Ad Dominum. A prayer in tribulation. A gradual canticle. The following psalms, in number fifteen, are called gradual psalms, or canticles, from the word gradus, signifying steps, ascensions, or degrees: either because they were appointed to be sung on the fifteen steps, by which the people ascended to the temple: or, that in the singing of them the voice was to be raised by certain steps or ascensions: or, that they were to be sung by the people returning from their captivity and ascending to Jerusalem, which was seated amongst mountains. The holy fathers, in a mystical sense, understand these steps, or ascensions, of the degrees by which Christians spiritually ascend to virtue and perfection; and to the true temple of God in the heavenly Jerusalem.
 In my trouble I cried to the Lord: and he heard me.
Canticum graduum.
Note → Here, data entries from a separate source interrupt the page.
(* ===== verification/DeliveryTheorems.v ===== *)
(** * Theorems about deliveries

    What one retained event and one whole delivery do to a catalog with the
    invariant: chains of catalog operations, one new worker at most, and
    nothing when an event is seen again. *)

From S2P Require Import Prelude SortBy Artifact ExecutionAdmission ScaleSetProtocol AttemptState.
From S2P Require Import AttemptLifecycle WorkerReconciler ReconcilerTheorems AttemptCatalog.
From S2P Require Import CatalogDocument CatalogSteps CatalogTheorems AttemptCodec ScaleSetDelivery DeliveryConsumer.

Local Open Scope N_scope.

(** ** Attempts by request *)

Lemma request_ids_nodup c : catalog_wf c → NoDup (at_runner_request_id <$> catalog_attempts c).
Proof. intros Hwf. by destruct (di_request_ids _ _ (co_distinct _ (wf_ok _ Hwf))). Qed.

Lemma request_found c q r :
  find_active_by_runner_request_id c q = Some r →
  ∃ i, cd_active c !! i = Some r ∧ at_runner_request_id (dr_attempt r) = q.
Proof.
  intros [Hin Hq]%find_some. apply N.eqb_eq in Hq.
  apply list_elem_of_In, list_elem_of_lookup in Hin as [i Hi]. eauto.
Qed.

Lemma tombstone_found c q a :
  find_tombstone_by_runner_request_id c q = Some a → a ∈ cd_tombstones c ∧ at_runner_request_id a = q.
Proof. intros [Hin%list_elem_of_In Hq%N.eqb_eq]%find_some. done. Qed.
Ad Dominum cum tribularer clamavi, et exaudivit me.
 O Lord, deliver my soul from wicked lips, and a deceitful tongue.
Domine, libera animam meam a labiis iniquis et a lingua dolosa.
 What shall be given to thee, or what shall be added to thee, to a deceitful tongue?
Quid detur tibi, aut quid apponatur tibi ad linguam dolosam?
 The sharp arrows of the mighty, with coals that lay waste.
Sagittae potentis acutae, cum carbonibus desolatoriis.
 Woe is me, that my sojourning is prolonged! I have dwelt with the inhabitants of Cedar:
Heu mihi, quia incolatus meus prolongatus est! habitavi cum habitantibus Cedar;
 My soul hath been long a sojourner.
multum incola fuit anima mea.
 With them that hated peace I was peaceable: when I spoke to them they fought against me without cause.
Cum his qui oderunt pacem eram pacificus; cum loquebar illis, impugnabant me gratis.